Cold Comfort

There’s no comfort in being cold. Even less in having one.  I understood that first hand when I caught one recently. My first in over twenty years!  The dis-comfort of chills and coughs, aches and pains, sniffles and fever came crashing down. 

That night, as I gathered up warm blankets and boxes of tissues for a healing sleep, I decided to take a look in our medicine cabinet.  Turns out it was a walk down memory lane.  All the cold remedies in the closet were seriously past their use-by-date. 

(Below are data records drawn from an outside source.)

(** * MIRTK VolumetricMapping: surface mapper lifecycle and symmetric linear solve

    A shallow embedding of [src/SurfaceMapper.cc] and
    [src/SymmetricLinearSurfaceMapper.cc].

    - VTK objects that the mapper shares by pointer (data arrays, poly data)
      live in a [Store]; the mapper holds locations into it, so aliasing
      ([_Fixed] and [_Mask] naming one array, [_Values] being attached to the
      working surface) is visible in the model.
    - [double] is kept abstract ([Double]); no algebraic law of the
      arithmetic is assumed, only that [0.0 != 0.0] is false and
      [1.0 != 0.0] is true.
    - A data array has an element type.  [SetComponent] converts the double
      it is given to that type, and [GetComponent] gives back the stored
      element as a double ([d_cast] is the two together).  Of the
      conversion it is only assumed that a double array stores every double
      as it is and that every element type stores 0.0 and 1.0 as they are.
    - [exit(1)] after a diagnostic is the [Exit] outcome; dereferencing a
      null or dangling pointer is [Undefined].
    - Point ids are naturals (they index arrays); the signed compact indices
      kept in [_PointIndex] are integers.  [vtkIdType] has 64 bits and the
      id lists are held in memory, so no index wraps around.
    - Reading or writing an array outside its range is undefined in the
      source.  In a run on a mesh whose polygons name points of the mesh
      there is one place where this can happen: the loop of [Initialize]
      that reads the fixed mask at every point id, since a mask the caller
      set is not checked against the point count before it is read.
      [Initialize] is [Undefined] when that mask has fewer tuples than the
      mesh has points.  All other reads and writes of a run are at point ids
      below the point count, in arrays of that many tuples.  The accessors
      [GetComponent] and [SetComponent] are total: outside the range they
      give 0.0 and do nothing. *)

From stdpp Require Import strings.
From stdpp Require Import base option list gmap.
From Stdlib Require Import ZArith Lia.

Local Open Scope Z_scope.

(** ** Scalars *)

(** The element types of a [vtkDataArray]. *)
Inductive ScalarType :=
  | VTK_CHAR | VTK_SIGNED_CHAR | VTK_UNSIGNED_CHAR
  | VTK_SHORT | VTK_UNSIGNED_SHORT
  | VTK_INT | VTK_UNSIGNED_INT
  | VTK_LONG | VTK_UNSIGNED_LONG
  | VTK_FLOAT | VTK_DOUBLE.

#[export] Instance ScalarType_eq_dec : EqDecision ScalarType.
Proof. solve_decision. Defined.

Class Double (T : Type) := {
  d_zero : T;
  d_one : T;
  d_add : T -> T -> T;
  d_mul : T -> T -> T;
  d_neg : T -> T;
  d_nonzero : T -> bool;      (* [x != .0] *)
  d_positive : T -> bool;     (* [x > .0]  *)
  d_cast : ScalarType -> T -> T;   (* converted to the element type, read back *)
  d_nonzero_zero : d_nonzero d_zero = false;
  d_nonzero_one : d_nonzero d_one = true;
  d_cast_double : forall x, d_cast VTK_DOUBLE x = x;
  d_cast_zero : forall t, d_cast t d_zero = d_zero;
  d_cast_one : forall t, d_cast t d_one = d_one
}.

(** The integers stand in for the doubles in the examples.  A float element
    keeps 24 significant bits of what it is given, rounded to the nearest
    value with ties to even; the other element types hold an integer as it
    is, the examples staying within their ranges. *)
Definition round_to_bits (p x : Z) : Z :=
  let a := Z.abs x in
  let e := Z.log2 a + 1 - p in
  if e <=? 0 then x
  else
    let q := Z.shiftr a e in
    let r := Z.land a (Z.ones e) in
    let half := Z.shiftl 1 (e - 1) in
    let q := if r <? half then q
             else if half <? r then q + 1
             else if Z.even q then q else q + 1 in
    Z.sgn x * Z.shiftl q e.

Definition Z_cast (t : ScalarType) (x : Z) : Z :=
  match t with
  | VTK_FLOAT => round_to_bits 24 x
  | _ => x
  end.

#[export] Instance Z_Double : Double Z := {|
  d_zero := 0; d_one := 1;
  d_add := Z.add; d_mul := Z.mul; d_neg := Z.opp;
  d_nonzero := fun x => negb (x =? 0);
  d_positive := fun x => 0 <? x;
  d_cast := Z_cast;
  d_nonzero_zero := eq_refl; d_nonzero_one := eq_refl;
  d_cast_double := fun x => eq_refl;
  d_cast_zero := fun t => match t with VTK_DOUBLE => eq_refl | _ => eq_refl end;
  d_cast_one := fun t => match t with VTK_DOUBLE => eq_refl | _ => eq_refl end
|}.

(** ** Outcomes of a call *)

Inductive Outcome (A : Type) : Type :=
  | Ok (a : A)
  | Exit (code : Z) (msg : string)
  | Undefined.
Arguments Ok {A} a.
Arguments Exit {A} code msg.
Arguments Undefined {A}.

#[export] Instance Outcome_ret : MRet Outcome := fun A a => Ok a.
#[export] Instance Outcome_bind : MBind Outcome := fun A B f c =>
  match c with
  | Ok a => f a
  | Exit code msg => Exit code msg
  | Undefined => Undefined
  end.

Definition deref {A} (o : option A) : Outcome A :=
  match o with Some a => Ok a | None => Undefined end.

(** ** vtkIdList *)

Abbreviation loc := nat (only parsing).
Abbreviation vtkIdList := (list Z) (only parsing).

(** [InsertNextId] appends and returns the position of the new id. *)
Definition InsertNextId (l : vtkIdList) (id : Z) : Z * vtkIdList :=
  (Z.of_nat (length l), l ++ [id]).

Definition SetNumberOfIds (n : nat) : vtkIdList := replicate n 0.

Definition SetId (l : vtkIdList) (i : nat) (id : Z) : vtkIdList := <[i := id]> l.

Definition GetId (l : vtkIdList) (i : nat) : Z := default 0 (l !! i).

Section Model.

Context {T : Type} `{DT : !Double T}.

(** ** vtkDataArray *)

Record DataArray := mkDataArray {
  DataType : ScalarType;
  Name : string;
  NumberOfComponents : nat;
  Tuples : list (list T)
}.

Definition GetNumberOfTuples (a : DataArray) : nat := length (Tuples a).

There was Ny-Quil and ZZZZ-quil.  Sleep meds and nose drops.  Zy-Cam and cough drops.  Advil and  Cold-eeze. I was determined get well fast, so I cooked up a combination of those out-of-date drugs that no cold could possibly withstand.

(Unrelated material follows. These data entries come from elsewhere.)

(** The splice of [remove_node], case 3, before the parent of the removed
    node is redirected: [succ] takes over the children of [node]. *)
Lemma splice_rep h root node l b k cn sr succ bs ks pushed :
  let r := plug cn (Node Leaf succ bs ks sr) in
  let h_a := set_left succ (root_of l) h in
  let h_b :=
    match pushed with
    | [] => h_a
    | _ :: _ =>
        let h' := (assign_nref (right_of h_a succ) (succ_ref node pushed)
                     (h_a, root)).1 in
        set_right succ (right_of h' node) h'
    end in
  rep h (Node l node b k r) -> NoDup (offsets (Node l node b k r)) ->
  stack_of cn pushed -> all_left cn ->
  rep h_b (Node l succ bs ks (plug cn sr))
  /\ touch (succ :: offsets r) h h_b
  /\ h_b !! node = h !! node.
Proof.
  intros r h_a h_b (Hno & (n & Hn & Hb & Hl & Hr & Hk) & Hrl & Hrr) Hnd Hst Hal.
  apply NoDup_node in Hnd as (Hndl & Hndr & Hnil & Hnir & Hfal & Hfar).
  rewrite Forall_forall in Hfal, Hfar.
  set (tS := Node Leaf succ bs ks sr) in *.
  pose proof (rep_plug_inv h cn tS Hrr) as HrepS.
  pose proof (NoDup_plug_inv cn tS Hndr) as HndS.
  pose proof HrepS as (Hso & (ns & Hns & Hsb & Hsl & Hsr & Hsk) & _ & Hrsr).
  assert (HsS : succ ∈ offsets tS).
  { unfold tS. rewrite offsets_node, elem_of_app, elem_of_cons. tauto. }
  assert (Hsr_in : succ ∈ offsets r) by (by apply offsets_plug_sub).
  assert (Hsnode : succ <> node) by (intros ->; done).
  assert (Hsl' : succ ∉ offsets l) by (by apply Hfar).
  assert (Hssr : succ ∉ offsets sr).
  { unfold tS in HndS. apply NoDup_node in HndS. tauto. }
  assert (Hta : touch [succ] h h_a).
  { apply touch_alter. apply elem_of_cons. by left. }
  assert (Hrsr_a : rep h_a sr).
  { eapply rep_touch; [exact Hta| |done]. intros o Ho Hin.
    apply list_elem_of_singleton in Hin. by subst o. }
  assert (Hns_a : h_a !! succ = Some (with_left (root_of l) ns)).
  { unfold h_a, set_left. by rewrite lookup_alter_eq, Hns. }
  destruct cn as [|f1 cn'].
  - apply Forall2_nil_inv_l in Hst as ->. simpl in h_b. subst h_b.
    simpl plug in *. split_and!.
    + simpl. split_and!; try done.
      * eexists. split; [exact Hns_a|]. simpl. by rewrite Hsb, Hsr, Hsk.
      * eapply rep_touch; [exact Hta| |done]. intros o Ho Hin.
        apply list_elem_of_singleton in Hin. by subst o.
    + eapply touch_mono; [|exact Hta]. intros o Ho.
      apply list_elem_of_singleton in Ho. subst o. apply elem_of_cons. by left.
    + unfold h_a, set_left. by rewrite lookup_alter_ne.
  - pose proof Hst as Hst0.
    apply Forall2_cons_inv_l in Hst as ([p comp] & pushed' & (Hp & Hcomp) & Hst & ->).
    apply Forall_cons in Hal as (Hf1 & Hal').
    destruct f1 as [p1 b1 k1 r1|]; [|done]. simpl in Hp, Hcomp. subst p.
    assert (Hrs : right_of h_a succ = root_of sr).
    { unfold right_of. rewrite lookup_total_alt, Hns_a. simpl. by rewrite Hsr. }
    destruct (assign_nref_graft [succ] h h_a root (FrL p1 b1 k1 r1 :: cn')
                ((p1, comp) :: pushed') tS sr)
      as (h2 & root2 & Has & Hrep2 & _ & _ & Ht2); try done.
    { intros o Ho. left. apply list_elem_of_singleton in Ho. by subst o. }
    { intros o Ho. left. unfold tS. rewrite offsets_node, elem_of_app, elem_of_cons.
      tauto. }
    assert (Hp1r : p1 ∈ offsets r).
    { unfold r. simpl plug. apply offsets_plug_sub.
      rewrite offsets_node, elem_of_app, elem_of_cons. tauto. }
    assert (Hp1s : p1 <> succ).
    { intros ->. unfold r in Hndr. simpl plug in Hndr.
      apply NoDup_plug_inv in Hndr. apply NoDup_node in Hndr.
      destruct Hndr as (_ & _ & Hni & _). by apply Hni. }
    assert (Hp1n : p1 <> node) by (intros ->; done).
    assert (Hh2 : h2 = set_left p1 (root_of sr) h_a).
    { simpl in Has. replace (comp <? 0) with true in Has by lia.
      simpl in Has. by injection Has as <- _. }
    subst h_b. cbv beta iota zeta. cbn [succ_ref assign_nref fst].
    rewrite Hrs, <- Hh2.
    assert (Hn2 : h2 !! node = h !! node).
    { rewrite Hh2. unfold h_a, set_left.
      rewrite lookup_alter_ne by done. by rewrite lookup_alter_ne by done. }
    assert (Hns2 : h2 !! succ = Some (with_left (root_of l) ns)).
    { rewrite Hh2. unfold set_left. by rewrite lookup_alter_ne by done. }
    replace (right_of h2 node) with (root_of r)
      by (unfold right_of; by rewrite lookup_total_alt, Hn2, Hn).
    assert (Htb : touch [succ] h2 (set_right succ (root_of r) h2)).
    { apply touch_alter. apply elem_of_cons. by left. }
    assert (Hsnin : succ ∉ offsets (plug (FrL p1 b1 k1 r1 :: cn') sr)).
    { by apply (notin_plug_other _ tS). }
    assert (Hroot_r : root_of (plug (FrL p1 b1 k1 r1 :: cn') sr) = root_of r).
    { unfold r. by apply root_of_plug. }
    split_and!.
    + simpl rep. split_and!; try done.
      * eexists. split.
        -- unfold set_right. by rewrite lookup_alter_eq, Hns2.
        -- simpl. rewrite Hsb, Hsk. split_and!; try done;
             first [exact Hroot_r | symmetry; exact Hroot_r].
      * eapply (rep_touch (succ :: offsets r)); [| |exact Hrl].
        -- intros o Ho. apply not_elem_of_cons in Ho as (Ho1 & Ho2).
           unfold set_right. rewrite lookup_alter_ne by done.
           apply Ht2. rewrite elem_of_app, elem_of_cons, elem_of_nil. tauto.
        -- intros o Ho Hin. apply elem_of_cons in Hin as [->|Hin]; [done|].
           by apply (Hfal o).
      * eapply rep_touch; [exact Htb| |exact Hrep2]. intros o Ho Hin.
        apply list_elem_of_singleton in Hin. by subst o.
    + intros o Ho. apply not_elem_of_cons in Ho as (Ho1 & Ho2).
      unfold set_right. rewrite lookup_alter_ne by done.
      apply Ht2. rewrite elem_of_app, elem_of_cons, elem_of_nil. tauto.
    + unfold set_right. by rewrite lookup_alter_ne.
Qed.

Sleep came easily.  Most likely too easily.  And much too deeply.  At 3:00 a.m. I woke, wondering where I was. I tentatively put a toe out and found the Mister.  That was comforting. Shortly after that, I heard a faint, but clear, rendition of Rudolph The Red Nosed Reindeer coming from a place nearby.  It seemed only right to sing along.  So I did.

After Rudolph had flown off into the night with all the other reindeer, I wondered if I’d really heard that. Or if it was just my imagination?  Maybe it was enabled by too many “cold comfort” drugs?   Then it started up again.  And again, I joined in.  It was Rudolph all right, singing gently and surely from the Mister’s bedside table.

Or was it? There were no music-making thingies on his bed-side table, no angels singing from the rafters.  But the music was there.  It really was.  Wasn’t it?